(** The last frame of [one_rep_calls] closes a rep at 0.9: no safety or
    stall condition holds, and the feedback is the stored compliment. *)
Lemma feedback_advisor_priority_witness :
  feedback (snd (fst (process_rep 2 (counter (before_rep (fun _ => O))) RIGHT 170
                        (get (arm_metrics (before_rep (fun _ => O))) RIGHT)
                        (9 # 10) (history (before_rep (fun _ => O))))))
  = get (current_compliment
           (fst (fst (process_rep 2 (counter (before_rep (fun _ => O))) RIGHT 170
                        (get (arm_metrics (before_rep (fun _ => O))) RIGHT)
                        (9 # 10) (history (before_rep (fun _ => O))))))) RIGHT.
Proof.
  pose proof (feedback_advisor_priority 2 (counter (before_rep (fun _ => O))) RIGHT 170
                (get (arm_metrics (before_rep (fun _ => O))) RIGHT)
                (9 # 10) (history (before_rep (fun _ => O)))
                (Qabs (170 - 170) / 3) eq_refl)
    as (_ & _ & _ & _ & H).
  cbv zeta in H.
  assert (Ha : 2 <= 170 <= 178) by (split; apply Qle_bool_iff; reflexivity).
  refine (proj1 (H Ha _) _).
  - unfold stalled_short. intros [_ [[Hs _] | [_ Hlt]]].
    + vm_compute in Hs. destruct Hs; discriminate.
    + vm_compute in Hlt. discriminate.
  - reflexivity.
Defined.

(** ** One call, two cases: no commit, or one commit *)

(** A call of [process_rep] either commits no transition, and then writes
    [angle], [curr_rep_time] and [feedback] of the metrics and, of the
    counter, the buffer and the pending candidate; or it commits one, under
    the Confirmer's test, and then the counter is the one the Lifecycle
    Tracker leaves and the metrics are the Tracker's but for
    [curr_rep_time] and [feedback]. *)
Lemma process_rep_cases draw self arm angle metrics t history :
  let buffer := deque_append 8 (get (angle_history self) arm) angle in
  let self0 := set_angle_history self (set (angle_history self) arm buffer) in
  let target := _determine_target_state self angle
                  (contracted_threshold (calibration self))
                  (extended_threshold (calibration self)) (stage metrics) in
  let r := process_rep draw self arm angle metrics t history in
  ((exists cur fb,
      snd (fst r) = set_feedback (set_curr_rep_time (set_angle metrics angle) cur) fb /\
      (stage metrics <> UP -> cur = curr_rep_time metrics)) /\
   rep_start_time (fst (fst r)) = rep_start_time self /\
   last_rep_time (fst (fst r)) = last_rep_time self /\
   current_compliment (fst (fst r)) = current_compliment self)
  \/
  (exists v,
     velocity_of buffer = Some v /\
     target <> stage metrics /\
     get (pending_state self) arm = Some target /\
     state_hold_time self <= t - get (pending_state_start self) arm /\
     v < 15 /\
     fst (fst r) = fst (_handle_state_transition draw self0 arm (stage metrics)
                          target (set_angle metrics angle) t) /\
     exists cur fb,
       snd (fst r)
       = set_feedback
           (set_curr_rep_time
              (snd (_handle_state_transition draw self0 arm (stage metrics)
                      target (set_angle metrics angle) t)) cur) fb /\
       (target <> UP ->
        cur = curr_rep_time
                (snd (_handle_state_transition draw self0 arm (stage metrics)
                        target (set_angle metrics angle) t)))).
Proof.
  intros buffer self0 target r.
  destruct (velocity_of buffer) as [v|] eqn:Hv.
  2:{ left. subst r. rewrite process_rep_skipped by exact Hv. simpl.
      split; [ | repeat split ].
      exists (curr_rep_time metrics), (feedback metrics). split; reflexivity. }
  subst r. rewrite (process_rep_processed _ _ _ _ _ _ _ v Hv).
  change (set_angle_history _ _) with self0.
  destruct (process_rep_classified_shape draw self0 arm angle
              (set_angle metrics angle) t history v)
    as [H1 (cur & fb & H2 & H3 & _)].
  rewrite H1, H2.
  change (stage (set_angle metrics angle)) with (stage metrics) in *.
  change (_determine_target_state self0 angle
            (contracted_threshold (calibration self0))
            (extended_threshold (calibration self0)) (stage metrics))
    with target in *.
  destruct (confirm_state_cases draw self0 arm (stage metrics) target v
              (set_angle metrics angle) t)
    as [(Hm & _ & Hr & Hl & Hc & _) | (Hne & Hp & Hh & Hlt & Heq)].
  - left. rewrite Hm in *. rewrite Hr, Hl, Hc. split; [ | repeat split ].
    exists cur, fb. split; [ reflexivity | exact H3 ].
  - right. exists v. rewrite Heq in *.
    repeat (split; [ assumption || reflexivity | ]).
    exists cur, fb. split; [ reflexivity | ].
    intros Hu. apply H3. now rewrite handle_state_transition_stage.
Qed.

Work task –
The answer should contain every line of the data, unchanged.

Task result –
(** The last frame of [one_rep_calls] closes a rep at 0.9: no safety or
    stall condition holds, and the feedback is the stored compliment. *)
Lemma feedback_advisor_priority_witness :
  feedback (snd (fst (process_rep 2 (counter (before_rep (fun _ => O))) RIGHT 170
                        (get (arm_metrics (before_rep (fun _ => O))) RIGHT)
                        (9 # 10) (history (before_rep (fun _ => O))))))
  = get (current_compliment
           (fst (fst (process_rep 2 (counter (before_rep (fun _ => O))) RIGHT 170
                        (get (arm_metrics (before_rep (fun _ => O))) RIGHT)
                        (9 # 10) (history (before_rep (fun _ => O))))))) RIGHT.
Proof.
  pose proof (feedback_advisor_priority 2 (counter (before_rep (fun _ => O))) RIGHT 170
                (get (arm_metrics (before_rep (fun _ => O))) RIGHT)
                (9 # 10) (history (before_rep (fun _ => O)))
                (Qabs (170 - 170) / 3) eq_refl)
    as (_ & _ & _ & _ & H).
  cbv zeta in H.
  assert (Ha : 2 <= 170 <= 178) by (split; apply Qle_bool_iff; reflexivity).
  refine (proj1 (H Ha _) _).
  - unfold stalled_short. intros [_ [[Hs _] | [_ Hlt]]].
    + vm_compute in Hs. destruct Hs; discriminate.
    + vm_compute in Hlt. discriminate.
  - reflexivity.
Defined.

(** ** One call, two cases: no commit, or one commit *)

(** A call of [process_rep] either commits no transition, and then writes
    [angle], [curr_rep_time] and [feedback] of the metrics and, of the
    counter, the buffer and the pending candidate; or it commits one, under
    the Confirmer's test, and then the counter is the one the Lifecycle
    Tracker leaves and the metrics are the Tracker's but for
    [curr_rep_time] and [feedback]. *)
Lemma process_rep_cases draw self arm angle metrics t history :
  let buffer := deque_append 8 (get (angle_history self) arm) angle in
  let self0 := set_angle_history self (set (angle_history self) arm buffer) in
  let target := _determine_target_state self angle
                  (contracted_threshold (calibration self))
                  (extended_threshold (calibration self)) (stage metrics) in
  let r := process_rep draw self arm angle metrics t history in
  ((exists cur fb,
      snd (fst r) = set_feedback (set_curr_rep_time (set_angle metrics angle) cur) fb /\
      (stage metrics <> UP -> cur = curr_rep_time metrics)) /\
   rep_start_time (fst (fst r)) = rep_start_time self /\
   last_rep_time (fst (fst r)) = last_rep_time self /\
   current_compliment (fst (fst r)) = current_compliment self)
  \/
  (exists v,
     velocity_of buffer = Some v /\
     target <> stage metrics /\
     get (pending_state self) arm = Some target /\
     state_hold_time self <= t - get (pending_state_start self) arm /\
     v < 15 /\
     fst (fst r) = fst (_handle_state_transition draw self0 arm (stage metrics)
                          target (set_angle metrics angle) t) /\
     exists cur fb,
       snd (fst r)
       = set_feedback
           (set_curr_rep_time
              (snd (_handle_state_transition draw self0 arm (stage metrics)
                      target (set_angle metrics angle) t)) cur) fb /\
       (target <> UP ->
        cur = curr_rep_time
                (snd (_handle_state_transition draw self0 arm (stage metrics)
                        target (set_angle metrics angle) t)))).
Proof.
  intros buffer self0 target r.
  destruct (velocity_of buffer) as [v|] eqn:Hv.
  2:{ left. subst r. rewrite process_rep_skipped by exact Hv. simpl.
      split; [ | repeat split ].
      exists (curr_rep_time metrics), (feedback metrics). split; reflexivity. }
  subst r. rewrite (process_rep_processed _ _ _ _ _ _ _ v Hv).
  change (set_angle_history _ _) with self0.
  destruct (process_rep_classified_shape draw self0 arm angle
              (set_angle metrics angle) t history v)
    as [H1 (cur & fb & H2 & H3 & _)].
  rewrite H1, H2.
  change (stage (set_angle metrics angle)) with (stage metrics) in *.
  change (_determine_target_state self0 angle
            (contracted_threshold (calibration self0))
            (extended_threshold (calibration self0)) (stage metrics))
    with target in *.
  destruct (confirm_state_cases draw self0 arm (stage metrics) target v
              (set_angle metrics angle) t)
    as [(Hm & _ & Hr & Hl & Hc & _) | (Hne & Hp & Hh & Hlt & Heq)].
  - left. rewrite Hm in *. rewrite Hr, Hl, Hc. split; [ | repeat split ].
    exists cur, fb. split; [ reflexivity | exact H3 ].
  - right. exists v. rewrite Heq in *.
    repeat (split; [ assumption || reflexivity | ]).
    exists cur, fb. split; [ reflexivity | ].
    intros Hu. apply H3. now rewrite handle_state_transition_stage.
Qed.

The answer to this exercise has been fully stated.